Could you copy every entry exactly, with nothing changed?

**DATA FOR THIS EXERCISE:**
__________________________________________________
(* ===== verification/_CoqProject ===== *)
-Q . S2P
Prelude.v
Ring.v
Bits.v
Mmio.v
Gpio.v
I2c.v
Irq.v
CStr.v
Glob.v
CType.v
NumConv.v
Shell.v
ShellSplit.v
ShellExec.v
ShellEdit.v
Env.v
EnvSpec.v
EnvTable.v
Environment.v
Ecc.v
Console.v
Format.v
FormatSpec.v
Scan.v
Mem.v
UsbStorage.v
Devfs.v
Fat.v
FatTable.v
FatChain.v
FatRead.v
FatDir.v
FatLookup.v
FatPath.v
Files.v
FatMount.v
FatFiles.v
Symbols.v
Elf.v
ElfSpec.v
LoadPath.v
Heap.v
HeapInv.v
HeapOps.v
HeapSpec.v
HeapRealloc.v
RtList.v
Kernel.v
KernelInv.v
Sched.v
ThreadOps.v
Lifecycle.v
Ipc.v
IpcInv.v
Mailbox.v
System.v
Demo.v
KernelSpec.v
IpcSpec.v
ThreadMemory.v
Lemma testbit_s32 (x i : Z) : 0 <= i < 32 -> Z.testbit (s32 x) i = Z.testbit x i.
Proof.
  intros. rewrite <- (testbit_u32 (s32 x)), <- (testbit_u32 x) by done. f_equal. zlia.
Qed.

(** A number that fits in [n] bits is determined by them. *)
Lemma bits_below (n a : Z) : 0 <= n -> 0 <= a < 2 ^ n ->
  forall i, n <= i -> Z.testbit a i = false.
Proof.
  intros Hn Ha i Hi. rewrite <- (Z.mod_small a (2 ^ n)) by done.
  apply Z.mod_pow2_bits_high; lia.
Qed.

(** Clearing the low [k] bits. *)
Lemma land_not_pow2 (k x : Z) : 0 <= k -> 0 <= x < 2 ^ 32 -> Z.land x (not32 (2 ^ k - 1)) = x - x mod 2 ^ k.
Proof.
  intros Hk Hx. replace (2 ^ k - 1) with (Z.ones k) by (rewrite Z.ones_equiv; lia).
  transitivity (Z.ldiff x (Z.ones k)).
  - apply Z.bits_inj'. intros i Hi. rewrite Z.land_spec, Z.ldiff_spec. unfold not32.
    destruct (Z.ltb_spec i 32); [rewrite testbit_u32 by lia; by rewrite Z.lnot_spec|].
    rewrite (bits_below 32 x) by lia. done.
  - rewrite Z.ldiff_ones_r by lia. rewrite Z.shiftl_mul_pow2, Z.shiftr_div_pow2 by lia.
    pose proof (Z.div_mod x (2 ^ k)). lia.
Qed.

(** [x & (1 << k)] tests a bit. *)
Lemma land_bit_test (x k : Z) : 0 <= k -> negb (Z.land x (2 ^ k) =? 0) = Z.testbit x k.
Proof.
  intros Hk. assert (Z.land x (2 ^ k) = if Z.testbit x k then 2 ^ k else 0) as ->.
  { apply Z.bits_inj'. intros i Hi. rewrite Z.land_spec, Z.pow2_bits_eqb by lia.
    destruct (Z.eqb_spec k i) as [->|Hne]; [rewrite andb_true_r|rewrite andb_false_r]; destruct (Z.testbit x _) eqn:E;
      rewrite ?Z.bits_0, ?Z.pow2_bits_true, ?Z.pow2_bits_false by lia; done. }
  destruct (Z.testbit x k); [|done]. pose proof (Z.pow_pos_nonneg 2 k). by destruct (2 ^ k) eqn:E; try lia.
Qed.

Lemma land_pow2 (k x : Z) : 0 <= k -> Z.land x (2 ^ k - 1) = x mod 2 ^ k.
Proof. intros Hk. replace (2 ^ k - 1) with (Z.ones k) by (rewrite Z.ones_equiv; lia). by apply Z.land_ones. Qed.

Lemma bits_inj_below (n a b : Z) : 0 <= n -> 0 <= a < 2 ^ n -> 0 <= b < 2 ^ n ->
  (forall i, 0 <= i < n -> Z.testbit a i = Z.testbit b i) -> a = b.
Proof.
  intros Hn Ha Hb H. apply Z.bits_inj'. intros i Hi.
  destruct (decide (i < n)); [apply H; lia|].
  by rewrite !(bits_below n) by lia.
Qed.

Lemma bits_range (n a : Z) : 0 <= n ->
  0 <= a /\ (forall i, n <= i -> Z.testbit a i = false) -> 0 <= a < 2 ^ n.
Proof.
  intros Hn [Ha H]. split; [done|].
  assert (a = a mod 2 ^ n) as ->; [|by apply Z.mod_pos_bound; lia].
  apply Z.bits_inj'. intros i Hi. destruct (decide (i < n)).
  - by rewrite Z.mod_pow2_bits_low by lia.
  - rewrite Z.mod_pow2_bits_high by lia. apply H. lia.
Qed.

Create HintDb luoji.
Create Rewrite HintDb luoji_rw.
#[export] Hint Resolve u32_range u16_range u8_range : luoji.
#[export] Hint Rewrite @fupd_eq : luoji_rw.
__________________________________________________
**RESPONSE BOX:**
(* ===== verification/_CoqProject ===== *)
-Q . S2P
Prelude.v
Ring.v
Bits.v
Mmio.v
Gpio.v
I2c.v
Irq.v
CStr.v
Glob.v
CType.v
NumConv.v
Shell.v
ShellSplit.v
ShellExec.v
ShellEdit.v
Env.v
EnvSpec.v
EnvTable.v
Environment.v
Ecc.v
Console.v
Format.v
FormatSpec.v
Scan.v
Mem.v
UsbStorage.v
Devfs.v
Fat.v
FatTable.v
FatChain.v
FatRead.v
FatDir.v
FatLookup.v
FatPath.v
Files.v
FatMount.v
FatFiles.v
Symbols.v
Elf.v
ElfSpec.v
LoadPath.v
Heap.v
HeapInv.v
HeapOps.v
HeapSpec.v
HeapRealloc.v
RtList.v
Kernel.v
KernelInv.v
Sched.v
ThreadOps.v
Lifecycle.v
Ipc.v
IpcInv.v
Mailbox.v
System.v
Demo.v
KernelSpec.v
IpcSpec.v
ThreadMemory.v
Lemma testbit_s32 (x i : Z) : 0 <= i < 32 -> Z.testbit (s32 x) i = Z.testbit x i.
Proof.
  intros. rewrite <- (testbit_u32 (s32 x)), <- (testbit_u32 x) by done. f_equal. zlia.
Qed.

(** A number that fits in [n] bits is determined by them. *)
Lemma bits_below (n a : Z) : 0 <= n -> 0 <= a < 2 ^ n ->
  forall i, n <= i -> Z.testbit a i = false.
Proof.
  intros Hn Ha i Hi. rewrite <- (Z.mod_small a (2 ^ n)) by done.
  apply Z.mod_pow2_bits_high; lia.
Qed.

(** Clearing the low [k] bits. *)
Lemma land_not_pow2 (k x : Z) : 0 <= k -> 0 <= x < 2 ^ 32 -> Z.land x (not32 (2 ^ k - 1)) = x - x mod 2 ^ k.
Proof.
  intros Hk Hx. replace (2 ^ k - 1) with (Z.ones k) by (rewrite Z.ones_equiv; lia).
  transitivity (Z.ldiff x (Z.ones k)).
  - apply Z.bits_inj'. intros i Hi. rewrite Z.land_spec, Z.ldiff_spec. unfold not32.
    destruct (Z.ltb_spec i 32); [rewrite testbit_u32 by lia; by rewrite Z.lnot_spec|].
    rewrite (bits_below 32 x) by lia. done.
  - rewrite Z.ldiff_ones_r by lia. rewrite Z.shiftl_mul_pow2, Z.shiftr_div_pow2 by lia.
    pose proof (Z.div_mod x (2 ^ k)). lia.
Qed.

(** [x & (1 << k)] tests a bit. *)
Lemma land_bit_test (x k : Z) : 0 <= k -> negb (Z.land x (2 ^ k) =? 0) = Z.testbit x k.
Proof.
  intros Hk. assert (Z.land x (2 ^ k) = if Z.testbit x k then 2 ^ k else 0) as ->.
  { apply Z.bits_inj'. intros i Hi. rewrite Z.land_spec, Z.pow2_bits_eqb by lia.
    destruct (Z.eqb_spec k i) as [->|Hne]; [rewrite andb_true_r|rewrite andb_false_r]; destruct (Z.testbit x _) eqn:E;
      rewrite ?Z.bits_0, ?Z.pow2_bits_true, ?Z.pow2_bits_false by lia; done. }
  destruct (Z.testbit x k); [|done]. pose proof (Z.pow_pos_nonneg 2 k). by destruct (2 ^ k) eqn:E; try lia.
Qed.

Lemma land_pow2 (k x : Z) : 0 <= k -> Z.land x (2 ^ k - 1) = x mod 2 ^ k.
Proof. intros Hk. replace (2 ^ k - 1) with (Z.ones k) by (rewrite Z.ones_equiv; lia). by apply Z.land_ones. Qed.

Lemma bits_inj_below (n a b : Z) : 0 <= n -> 0 <= a < 2 ^ n -> 0 <= b < 2 ^ n ->
  (forall i, 0 <= i < n -> Z.testbit a i = Z.testbit b i) -> a = b.
Proof.
  intros Hn Ha Hb H. apply Z.bits_inj'. intros i Hi.
  destruct (decide (i < n)); [apply H; lia|].
  by rewrite !(bits_below n) by lia.
Qed.

Lemma bits_range (n a : Z) : 0 <= n ->
  0 <= a /\ (forall i, n <= i -> Z.testbit a i = false) -> 0 <= a < 2 ^ n.
Proof.
  intros Hn [Ha H]. split; [done|].
  assert (a = a mod 2 ^ n) as ->; [|by apply Z.mod_pos_bound; lia].
  apply Z.bits_inj'. intros i Hi. destruct (decide (i < n)).
  - by rewrite Z.mod_pow2_bits_low by lia.
  - rewrite Z.mod_pow2_bits_high by lia. apply H. lia.
Qed.

Create HintDb luoji.
Create Rewrite HintDb luoji_rw.
#[export] Hint Resolve u32_range u16_range u8_range : luoji.
#[export] Hint Rewrite @fupd_eq : luoji_rw.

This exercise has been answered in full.